You're reading: Vitrenko drops a bomb: Bring back our nukes

Many Ukrainians complain they don’t have enough money. Others say they don’t have good leadership.

But presidential candidate Natalia Vitrenko thinks she has put the finger on the problem: She wants to bring greatness to Ukraine by bringing back its bombs – nuclear bombs.

Vitrenko, who consistently ranks second in the polls after President Leonid Kuchma, made the remarks during a Sept. 3 campaign stop to Chernivtsi, a southwestern provincial capital of 261,000 people.

The leader of the Progressive Socialist Party said Ukraine needs to restore its nuclear-weapon arsenal and form a ‘common shield’ with Belarus and Russia against NATO.

‘There are plans to ignite an internal crisis in Ukraine which will end in the deployment of NATO troops, something I can’t allow to happen,’ Vitrenko reportedly said.

After the collapse of the Soviet Union, Ukraine – with Western financial assistance – surrendered its nuclear weapons.
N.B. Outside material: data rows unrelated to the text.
(* ===== verification/RecGroups.v ===== *)
(** * Canonicalisation of recursion groups

    Structural equality of types, the hash of recursion groups and the search for
    canonical groups in [wah_module_build_type_metadata] (wah.h): groups are sorted by
    hash and each is compared with the run of equal hashes.  The theorems show that
    this computes exactly the iso-recursive equivalence of the specification. *)

From S2P Require Import Prelude Base Types Subtype.
From stdpp Require Import list relations sets.
#[local] Open Scope Z_scope.

(** ** Definitions

    [None] is an access outside an array (or an uninitialised hash). *)

Definition wah_canonicalize_type_ref (t : wah_type_t) (rec_start rec_size : Z) (cm : list Z)
    (tcount : Z) : option wah_type_t :=
  if t <? 0 then Some t
  else
    let idx := WAH_TYIDX t in
    if (rec_start <=? idx) && (idx <? u32 (rec_start + rec_size)) then Some t
    else if tcount <=? idx then Some t
    else c ← zget cm idx; Some (WAH_TYPE_FROM_IDX c (WAH_TYPE_IS_NULLABLE t)).

Definition wah_canon_ref_eq (ta rga_s rga_n tb rgb_s rgb_n : Z) : bool :=
  if negb (Bool.eqb (WAH_TYPE_IS_NULLABLE ta) (WAH_TYPE_IS_NULLABLE tb)) then false
  else
    let ia := WAH_TYIDX ta in
    let ib := WAH_TYIDX tb in
    let a_in := (0 <=? ta) && (rga_s <=? ia) && (ia <? u32 (rga_s + rga_n)) in
    let b_in := (0 <=? tb) && (rgb_s <=? ib) && (ib <? u32 (rgb_s + rgb_n)) in
    if a_in && b_in then u32 (ia - rga_s) =? u32 (ib - rgb_s)
    else if negb (Bool.eqb a_in b_in) then false
    else ta =? tb.

Section Equality.
Context (m : wah_module_t) (cm : list Z).

(** The two references of one comparison in [wah_types_structurally_equal]. *)
Definition canon_pair_eq (rga_s rga_n rgb_s rgb_n : Z) (ta tb : wah_type_t) : option bool :=
  ca ← wah_canonicalize_type_ref ta rga_s rga_n cm (type_count m);
  cb ← wah_canonicalize_type_ref tb rgb_s rgb_n cm (type_count m);
  Some (wah_canon_ref_eq ca rga_s rga_n cb rgb_s rgb_n).

(** The loops over [param_types] and [result_types], of equal counts. *)
Fixpoint refs_equal (eq : wah_type_t -> wah_type_t -> option bool) (la lb : list wah_type_t)
    : option bool :=
  match la, lb with
  | [], _ => Some true
  | _ :: _, [] => None
  | ta :: la', tb :: lb' =>
      b ← eq ta tb; if b : bool then refs_equal eq la' lb' else Some false
  end.

(** The loop over the fields. *)
Fixpoint fields_equal (eq : wah_type_t -> wah_type_t -> option bool)
    (la lb : list wah_type_t) (ma mb : list bool) : option bool :=
  match la with
  | [] => Some true
  | ta :: la' =>
      match lb, ma, mb with
      | tb :: lb', xa :: ma', xb :: mb' =>
          b ← eq ta tb;
          if b : bool then
            if Bool.eqb xa xb then fields_equal eq la' lb' ma' mb' else Some false
          else Some false
      | _, _, _ => None
      end
  end.

Definition wah_types_structurally_equal (a b : Z) : option bool :=
  td_a ← zget (type_defs m) a;
  td_b ← zget (type_defs m) b;
  if negb (comp_kind_eqb (kind td_a) (kind td_b)) then Some false
  else if negb (Bool.eqb (is_final td_a) (is_final td_b)) then Some false
  else
    let eq := canon_pair_eq (rec_group_start td_a) (rec_group_size td_a)
                            (rec_group_start td_b) (rec_group_size td_b) in
    supers ←
      (if supertype td_a =? WAH_NO_SUPERTYPE then Some (supertype td_b =? WAH_NO_SUPERTYPE)
       else if supertype td_b =? WAH_NO_SUPERTYPE then Some false
       else eq (WAH_TYPE_FROM_IDX (supertype td_a) false) (WAH_TYPE_FROM_IDX (supertype td_b) false));
    if negb supers then Some false
    else if comp_kind_eqb (kind td_a) WAH_COMP_FUNC then
      ft_a ← zget (types m) a;
      ft_b ← zget (types m) b;
      if negb (zlen (param_types ft_a) =? zlen (param_types ft_b)) then Some false
      else if negb (zlen (result_types ft_a) =? zlen (result_types ft_b)) then Some false
      else
        ps ← refs_equal eq (param_types ft_a) (param_types ft_b);
        if negb ps then Some false else refs_equal eq (result_types ft_a) (result_types ft_b)
    else if negb (zlen (field_types td_a) =? zlen (field_types td_b)) then Some false
    else fields_equal eq (field_types td_a) (field_types td_b) (field_mutables td_a) (field_mutables td_b).

(** [for (m = 0; m < rg_size_i && match; ++m)]. *)
Fixpoint groups_match_from (n : nat) (i j k : Z) : option bool :=
  match n with
  | O => Some true
  | S n' =>
      b ← wah_types_structurally_equal (i + k) (j + k);
      if b : bool then groups_match_from n' i j (k + 1) else Some false
  end.
Definition groups_match (size i j : Z) : option bool := groups_match_from (Z.to_nat size) i j 0.
End Equality.

(** *** Hashes *)

Definition wah_rec_group_hash_mix (h v : Z) : Z :=
  let h := u64 (h + u64 (v + 0x9e3779b97f4a7c15)) in
  let h := u64 (Z.lxor h (Z.shiftr h 30) * 0xbf58476d1ce4e5b9) in
  let h := u64 (Z.lxor h (Z.shiftr h 27) * 0x94d049bb133111eb) in
  Z.lxor h (Z.shiftr h 31).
Moreover, the Ukrainian constitution – adopted in 1996 – defines Ukraine as a nuclear weapon-free, non-aligned nation.

While Vitrenko was merely repeating a proposal she has made before, her continued popularity in the run-up to the Oct. 31 vote is bringing greater scrutiny of her views.
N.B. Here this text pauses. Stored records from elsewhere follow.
(* ===== verification/Operands.v ===== *)
(** * The state of validation and its operand stack

    [wah_validation_context_t] and the analyzed code it produces (wah.h, "Validation
    Context" and "Analyzed-Code IR"), and the helpers on the operand stack, control
    frames and local initialisation (from [wah_type_stack_push] to
    [wah_validation_resolve_br_target]). *)

From S2P Require Import Prelude Base Alloc Types Opcodes Bytes Leb128 Decode Subtype ModuleEnv.
From stdpp Require Import list sets.
#[local] Open Scope Z_scope.
#[local] Open Scope wah_scope.

(** ** Definitions *)

Definition WAH_MAX_TYPE_STACK_SIZE : Z := 1024.
Definition WAH_MAX_CONTROL_DEPTH : Z := 256.

(** [data] has WAH_MAX_TYPE_STACK_SIZE entries, of which those from [sp] are stale. *)
Record wah_type_stack_t := TypeStack { ts_data : list wah_type_t; ts_sp : Z; ts_lwm : Z }.

(** The counts are the lengths of the arrays. *)
Record wah_block_type_t := BlockType {
  bt_param_types : list wah_type_t; bt_result_types : list wah_type_t }.

Record wah_validation_control_frame_t := ControlFrame {
  fr_opcode : wah_op;
  fr_type_stack_sp : Z;
  fr_block_type : wah_block_type_t;
  fr_single_result : wah_type_t;
  fr_block_type_idx : Z;
  fr_else_found : bool;
  fr_is_unreachable : bool;
  fr_stack_height : Z;
  fr_local_init_undo_base : Z }.

(** [inits] has [inits_cap] entries; [undo] is the [undo_len] entries in use of an
    array of capacity [undo_cap]. *)
Record wah_local_inits_t := LocalInits {
  li_inits : list Z; li_undo : list Z; li_undo_cap : Z }.

(** Arrays of WAH_MAX_CONTROL_DEPTH + 1 entries. *)
Record wah_br_table_labels_t := BrTableLabels {
  lb_stamps : list Z; lb_records : list Z; lb_serial : Z }.

(** [{0}]. *)
Definition zero_labels : wah_br_table_labels_t :=
  let n := Z.to_nat (WAH_MAX_CONTROL_DEPTH + 1) in BrTableLabels (replicate n 0) (replicate n 0) 0.

Inductive wah_analyze_mode_t := WAH_ANALYZE_FUNC_BODY | WAH_ANALYZE_CONST_EXPR.

(** *** Analyzed code *)

(** [wah_br_table_imm_t]: an element of [rest] is [None] until it is written. *)
Record wah_br_table_imm_t := BrTableImm {
  bti_target_count : Z; bti_record_count : Z; bti_record_cap : Z; bti_keep : Z;
  bti_rest : list (option Z) }.

Record wah_catch_imm := CatchImm {
  ct_kind : Z; ct_tag_idx : Z; ct_target_symbol : Z; ct_drop : Z }.

(** The union [imm] of a decoded instruction. *)
Inductive wah_imm :=
| imm_none
| imm_u32 (v : Z)
| imm_i32 (v : Z)
| imm_i64 (v : Z)
| imm_f32_bits (v : Z)
| imm_f64_bits (v : Z)
| imm_v128 (v : list Z)
| imm_u32_u32 (a b : Z)
| imm_memarg (m : wah_memarg_t)
| imm_memarg_lane (m : wah_memarg_t) (lane : Z)
| imm_branch (label_idx target_symbol keep drop : Z)
| imm_br_table (bt : wah_br_table_imm_t)
| imm_ref_cast (heap_type : Z)
| imm_br_on_cast (cast_flags target_symbol : Z) (src_type dst_type : wah_type_t) (dst_heap_type keep drop : Z)
| imm_type_field (type_idx field_idx : Z)
| imm_block (type_idx : Z) (single : wah_type_t)
| imm_type_length (type_idx length : Z)
| imm_try_table (type_idx : Z) (single : wah_type_t) (catches : list wah_catch_imm).

Definition WAH_INSTR_FLAG_POLL : Z := 1.
Definition WAH_INSTR_FLAG_UNREACHABLE : Z := 2.

Record wah_decoded_instr_t := DecodedInstr {
  di_opcode : Z; di_flags : Z; di_ref_map : Z; di_imm : wah_imm }.
Definition sizeof_wah_decoded_instr_t : Z := 40.

(** *** The state

    The fields of [wah_validation_context_t] that validation does not assign, with
    the code body and the module it refers to. *)
Record wah_validation_env := ValidationEnv {
  v_mode : wah_analyze_mode_t;
  v_func_type : option wah_func_type_t;
  v_total_locals : Z;
  v_max_global_idx : Z;
  v_code_body : option wah_code_body_t;
  v_module : wah_module_env }.

(** The fields it assigns, grouped by what changes together. *)
Record wah_operands := Operands {
  type_stack : wah_type_stack_t; current_stack_depth : Z; max_stack_depth : Z }.
Record wah_control := Control {
  control_stack : list wah_validation_control_frame_t; control_sp : Z; is_unreachable : bool }.
(** Fields of the module: [min_data_segment_count_required] and [declared_funcs]. *)
Record wah_module_notes := ModuleNotes { min_data_required : Z; declared_funcs : option (list Z) }.
(** [instrs] is the [instr_count] entries in use of an array of capacity [instrs_cap]. *)
Record wah_instrs := Instrs { instrs : list wah_decoded_instr_t; instrs_cap : Z }.

Record vstate := VState {
  s_dec : decoder;
  s_ans : answers;
  s_ops : wah_operands;
  s_ctl : wah_control;
  s_inits : option wah_local_inits_t;
  s_labels : option wah_br_table_labels_t;
  s_notes : wah_module_notes;
  s_code : wah_instrs }.

Definition set_dec d s := VState d (s_ans s) (s_ops s) (s_ctl s) (s_inits s) (s_labels s) (s_notes s) (s_code s).
Definition set_ans a s := VState (s_dec s) a (s_ops s) (s_ctl s) (s_inits s) (s_labels s) (s_notes s) (s_code s).
Definition set_ops o s := VState (s_dec s) (s_ans s) o (s_ctl s) (s_inits s) (s_labels s) (s_notes s) (s_code s).
Definition set_ctl c s := VState (s_dec s) (s_ans s) (s_ops s) c (s_inits s) (s_labels s) (s_notes s) (s_code s).
Definition set_inits i s := VState (s_dec s) (s_ans s) (s_ops s) (s_ctl s) i (s_labels s) (s_notes s) (s_code s).
Definition set_labels l s := VState (s_dec s) (s_ans s) (s_ops s) (s_ctl s) (s_inits s) l (s_notes s) (s_code s).
Definition set_notes n s := VState (s_dec s) (s_ans s) (s_ops s) (s_ctl s) (s_inits s) (s_labels s) n (s_code s).
Definition set_code c s := VState (s_dec s) (s_ans s) (s_ops s) (s_ctl s) (s_inits s) (s_labels s) (s_notes s) c.

(** Code that works on one part of the state. *)
Definition with_dec {A} (m : comp decoder A) : comp vstate A := fun s =>
  let '(r, d) := m (s_dec s) in (r, set_dec d s).
Definition with_cur {A} (m : comp (list Z) A) : comp vstate A := with_dec (on_cursor m).
Definition with_ans {A} (m : comp answers A) : comp vstate A := fun s =>
  let '(r, a) := m (s_ans s) in (r, set_ans a s).
Definition with_ops {A} (m : comp wah_operands A) : comp vstate A := fun s =>
  let '(r, o) := m (s_ops s) in (r, set_ops o s).
Definition modify {S} (f : S -> S) : comp S unit := fun s => (Ok tt, f s).

Definition set_unreachable b s :=
  set_ctl (Control (control_stack (s_ctl s)) (control_sp (s_ctl s)) b) s.
Definition set_control_sp n s :=
  set_ctl (Control (control_stack (s_ctl s)) n (is_unreachable (s_ctl s))) s.

(** [control_stack[i]], read and written. *)
Definition frame_at (i : Z) : comp vstate wah_validation_control_frame_t :=
  s <- stm_get ;; stm_opt (zget (control_stack (s_ctl s)) i).
Definition put_frame (i : Z) (f : wah_validation_control_frame_t) : comp vstate unit :=
  s <- stm_get ;;
  l <- stm_opt (zset (control_stack (s_ctl s)) i f) ;;
  stm_put (set_ctl (Control l (control_sp (s_ctl s)) (is_unreachable (s_ctl s))) s).

(** *** The type stack *)

Definition wah_type_stack_push (type : wah_type_t) : comp wah_type_stack_t unit := fun stack =>
  if ts_sp stack <? WAH_MAX_TYPE_STACK_SIZE then
    match zset (ts_data stack) (ts_sp stack) type with
    | Some d => (Ok tt, TypeStack d (u32 (ts_sp stack + 1)) (ts_lwm stack))
    | None => (Fault, stack)
    end
  else (Err WAH_ERROR_TOO_LARGE, stack).

Definition wah_type_stack_pop : comp wah_type_stack_t wah_type_t := fun stack =>
  if 0 <? ts_sp stack then
    let sp := ts_sp stack - 1 in
    let stack' := TypeStack (ts_data stack) sp (if sp <? ts_lwm stack then sp else ts_lwm stack) in
    match zget (ts_data stack) sp with
    | Some t => (Ok t, stack')
    | None => (Fault, stack')
    end
  else (Err WAH_ERROR_VALIDATION_FAILED, stack).

Definition wah_type_stack_truncate (stack : wah_type_stack_t) (sp : Z) : wah_type_stack_t :=
  TypeStack (ts_data stack) sp (if sp <? ts_lwm stack then sp else ts_lwm stack).

Definition on_stack {A} (m : comp wah_type_stack_t A) : comp wah_operands A := fun o =>
  let '(r, t) := m (type_stack o) in (r, Operands t (current_stack_depth o) (max_stack_depth o)).

Definition set_depth (d : Z) (o : wah_operands) : wah_operands :=
  Operands (type_stack o) d (max_stack_depth o).
Definition bump_max (o : wah_operands) : wah_operands :=
  Operands (type_stack o) (current_stack_depth o)
    (if max_stack_depth o <? current_stack_depth o then current_stack_depth o else max_stack_depth o).

Section Validation.
Context (E : wah_validation_env).
Notation M := (v_module E).
Notation TM := (env_types M).

(** A C call of [wah_type_is_subtype]. *)
Definition is_subtype {S} (sub sup : wah_type_t) : comp S bool :=
  stm_opt (wah_type_is_subtype sub sup (Some TM)).

Definition wah_validate_type_match {S} (actual expected : wah_type_t) : comp S unit :=
  if actual =? WAH_TYPE_BOT then stm_ret tt
  else
    b <- is_subtype (WAH_TYPE_AS_NON_NULL actual) (WAH_TYPE_AS_NON_NULL expected) ;;
    stm_ensure b WAH_ERROR_VALIDATION_FAILED ;;;
    if negb (WAH_TYPE_IS_NULLABLE expected)
    then stm_ensure (negb (WAH_TYPE_IS_NULLABLE actual)) WAH_ERROR_VALIDATION_FAILED
    else stm_ret tt.

Definition wah_validation_block_base_height : comp vstate Z :=
  s <- stm_get ;;
  if control_sp (s_ctl s) =? 0 then stm_ret 0
  else f <- frame_at (control_sp (s_ctl s) - 1) ;; stm_ret (fr_stack_height f).

Definition push_operand (type : wah_type_t) : comp wah_operands unit :=
  on_stack (wah_type_stack_push type) ;;;
  modify (fun o => set_depth (u32 (current_stack_depth o + 1)) o) ;;;
  modify bump_max.
Definition wah_validation_push_type (type : wah_type_t) : comp vstate unit :=
  with_ops (push_operand type).

Definition pop_operand : comp wah_operands wah_type_t :=
  t <- on_stack wah_type_stack_pop ;;
  modify (fun o => set_depth (u32 (current_stack_depth o - 1)) o) ;;;
  stm_ret t.
Definition wah_validation_pop_type : comp vstate wah_type_t :=
  base <- wah_validation_block_base_height ;;
  s <- stm_get ;;
  if current_stack_depth (s_ops s) <=? base then
    stm_ensure (is_unreachable (s_ctl s)) WAH_ERROR_VALIDATION_FAILED ;;;
    stm_ret WAH_TYPE_BOT
  else with_ops pop_operand.

Definition wah_validation_at_unreachable_base : comp vstate bool :=
  s <- stm_get ;;
  if negb (is_unreachable (s_ctl s)) then stm_ret false
  else base <- wah_validation_block_base_height ;; stm_ret (current_stack_depth (s_ops s) <=? base).

Definition wah_validation_pop_and_match_type (expected_type : wah_type_t) : comp vstate unit :=
  actual_type <- wah_validation_pop_type ;;
  wah_validate_type_match actual_type expected_type.

Definition wah_validation_pop_field_value (field_type : wah_type_t) : comp vstate unit :=
  wah_validation_pop_and_match_type (if WAH_TYPE_IS_PACKED field_type then WAH_TYPE_I32 else field_type).

(** The loops over the types of a function or block: operands are popped from the
    last to the first and pushed from the first to the last. *)
Fixpoint pop_all (ts : list wah_type_t) : comp vstate unit :=
  match ts with
  | [] => stm_ret tt
  | t :: ts' => wah_validation_pop_and_match_type t ;;; pop_all ts'
  end.
Definition pop_types (ts : list wah_type_t) : comp vstate unit := pop_all (reverse ts).
Fixpoint push_types (ts : list wah_type_t) : comp vstate unit :=
  match ts with
  | [] => stm_ret tt
  | t :: ts' => wah_validation_push_type t ;;; push_types ts'
  end.

Definition wah_validation_pop_func_params (ft : wah_func_type_t) : comp vstate unit :=
  pop_types (param_types ft).
Definition wah_validation_push_func_results (ft : wah_func_type_t) : comp vstate unit :=
  push_types (result_types ft).

(** [func_type] is NULL in constant expressions. *)
Definition the_func_type {S} : comp S wah_func_type_t := stm_opt (v_func_type E).

(** [wah_validate_type_match] on the elements of two arrays, up to [n]. *)
Fixpoint match_types {S} (n : nat) (actuals expecteds : list wah_type_t) : comp S unit :=
  match n with
  | O => stm_ret tt
  | S n' =>
      match actuals, expecteds with
      | a :: actuals', e :: expecteds' => wah_validate_type_match a e ;;; match_types n' actuals' expecteds'
      | _, _ => fun s => (Fault, s)
      end
  end.

Definition wah_validation_check_return_types (ft : wah_func_type_t) : comp vstate unit :=
  func_type <- the_func_type ;;
  stm_ensure (zlen (result_types ft) =? zlen (result_types func_type)) WAH_ERROR_VALIDATION_FAILED ;;;
  match_types (length (result_types ft)) (result_types ft) (result_types func_type).

Definition wah_validation_mark_unreachable : comp vstate unit :=
  base <- wah_validation_block_base_height ;;
  modify (fun s =>
    let o := s_ops s in
    if base <? current_stack_depth o then
      set_ops (Operands (wah_type_stack_truncate (type_stack o)
                           (u32 (ts_sp (type_stack o) - (current_stack_depth o - base)))) base (max_stack_depth o)) s
    else s) ;;;
  modify (set_unreachable true).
Political analysts and some of her presidential rivals renewed their criticism of her nuclear-weapon idea.

‘It’s just nostalgia for a country which was big and poor, but which everyone feared,’ said Vyacheslav Pikhovshek, director of the Ukrainian Center for Independent Political Research, a Western-financed think tank.
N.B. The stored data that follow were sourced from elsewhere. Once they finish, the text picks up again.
(** [br_on_null] and [br_on_non_null]. *)
Definition validate_br_on_null (op : wah_op) (non_null : bool) : comp vstate unit :=
  label_idx <- decode_label ;;
  ref_type <- pop_reference ;;
  ' (br_result_types, br_stack_height) <- wah_validation_resolve_br_target E label_idx ;;
  let br_result_count := zlen br_result_types in
  let non_null_ref_type := if ref_type =? WAH_TYPE_BOT then WAH_TYPE_BOT else WAH_TYPE_AS_NON_NULL ref_type in
  prefix_result_count <-
    (if non_null then
       ensure (1 <=? br_result_count) ;;;
       last_type <- stm_opt (zget br_result_types (br_result_count - 1)) ;;
       b <- is_subtype E non_null_ref_type last_type ;;
       ensure b ;;;
       stm_ret (br_result_count - 1)
     else stm_ret br_result_count) ;;
  let prefix_types := take (Z.to_nat prefix_result_count) br_result_types in
  ' (adj_keep, adj_drop) <- branch_adjustment br_stack_height prefix_result_count br_result_count ;;
  pop_types E prefix_types ;;;
  push_types prefix_types ;;;
  (if non_null then stm_ret tt else PUSH non_null_ref_type) ;;;
  emit_instr op (imm_branch label_idx 0 adj_keep adj_drop).

Definition validate_ref_branch (op : wah_op) : option (comp vstate unit) :=
  match op with
  | WAH_OP_REF_TEST_NULL => Some (validate_ref_test op true true)
  | WAH_OP_REF_TEST => Some (validate_ref_test op true false)
  | WAH_OP_REF_CAST_NULL => Some (validate_ref_test op false true)
  | WAH_OP_REF_CAST => Some (validate_ref_test op false false)
  | WAH_OP_BR_ON_CAST => Some (validate_br_on_cast op false)
  | WAH_OP_BR_ON_CAST_FAIL => Some (validate_br_on_cast op true)
  | WAH_OP_BR_ON_NULL => Some (validate_br_on_null op false)
  | WAH_OP_BR_ON_NON_NULL => Some (validate_br_on_null op true)
  | _ => None
  end.

(** *** Aggregates *)

(** [avail]: the operands above the base of the block. *)
Definition available : comp vstate Z :=
  base <- wah_validation_block_base_height ;;
  s <- stm_get ;;
  stm_ret (u32 (current_stack_depth (s_ops s) - base)).

Fixpoint pop_fields (ts : list wah_type_t) : comp vstate unit :=
  match ts with
  | [] => stm_ret tt
  | t :: ts' => wah_validation_pop_field_value E t ;;; pop_fields ts'
  end.

Definition struct_ref (typeidx : Z) : wah_type_t := WAH_TYPE_FROM_IDX typeidx false.
Definition unpacked (t : wah_type_t) : wah_type_t := if WAH_TYPE_IS_PACKED t then WAH_TYPE_I32 else t.

Definition decode_field : comp vstate (Z * Z * wah_type_def_t * wah_type_t) :=
  typeidx <- decode_u32 ;;
  fieldidx <- decode_u32 ;;
  td <- the_type_def typeidx WAH_COMP_STRUCT ;;
  ensure (fieldidx <? zlen (field_types td)) ;;;
  ft <- stm_opt (zget (field_types td) fieldidx) ;;
  stm_ret (typeidx, fieldidx, td, ft).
Yury Kostenko, a Rukh Party presidential candidate, was even more harsh.

‘This is just another example of political nonsense, for which Vitrenko is very rich,’ said Kostenko, the nation’s former environment and nuclear safety minister.

Besides being a bad idea, Kostenko said, it is also not practical.

He said Ukraine has no independent production capacity or enough resources to build nuclear weapons alone – and never did, not even during the Soviet era.

‘Ukraine can either turn into a totalitarian state and secretly make such weapons like Iraq, or otherwise they can offer Russia to bring a part of its nuclear arsenal to Ukraine’s territory,’ Kostenko said.

Kostenko said that if Vitrenko does become the president and tries to restore the nation’s nuclear-weapon arsenal, ‘we will have to start an impeachment procedure against such a president.’

Vitrenko is not alone among the 15 presidential contenders in favoring re-acquisition of nuclear weapons.

Yury Karmazin, head of the Defenders of Motherland Party, goes even further: He believes weapons can be acquired without forming an alliance with Russia and Belarus.

Karmazin said that, given Ukraine’s proximity to so many NATO countries, the nation needs to constantly modernize its defenses.

‘The only way to preserve our sovereignty and increase our economic welfare in these conditions is to ensure ourselves against the kind of situations that took place in Yugoslavia, and that can appear in Crimea, for example,’ he told the Post in an interview on Sept. 7.

Communist Party leader Petro Symonenko, the third most popular presidential candidate among polled voters, said he might consider nuclear weapons if Ukraine is unable to defend itself in other ways.

When contacted by the Post after her Chernivtsi remarks, the normally outspoken Vitrenko – a member of parliament – refused to elaborate on her comments, which were picked up by international news-wire services.

In recent polling, Vitrenko has support from 23 percent of the electorate. That puts her second after the incumbent president, who has 30 percent in his quest for a second five-year term.

Vitrenko draws strength especially from older voters and those nostalgic for the stability of Soviet times.

She has offered several radical, anti-Western prescriptions for Ukraine’s ailments, and continues to repeat them on the campaign trail.

According to Intel news agency, Vitrenko on Sept. 1 accused other leftist presidential candidates of betraying their ideals. Her remarks were made in Sumy, a northeastern provincial capital of 305,000 people.

‘Now, when my victory in the presidential election is right around the corner, I am not going to give up the struggle,’ Vitrenko reportedly told people in Sumy.

She also repeated her warning that, in the first hours of her presidency, she would ‘block all the airports, railway stations, seaports and highways heading out of Ukraine, to prevent the possible escape of top Ukrainian officials and solid businessmen from the country.’

She also dismissed rumors that she will eventually throw her support to Kuchma. According to Intel news, Vitrenko said the people making such comments are ‘liars and frauds.’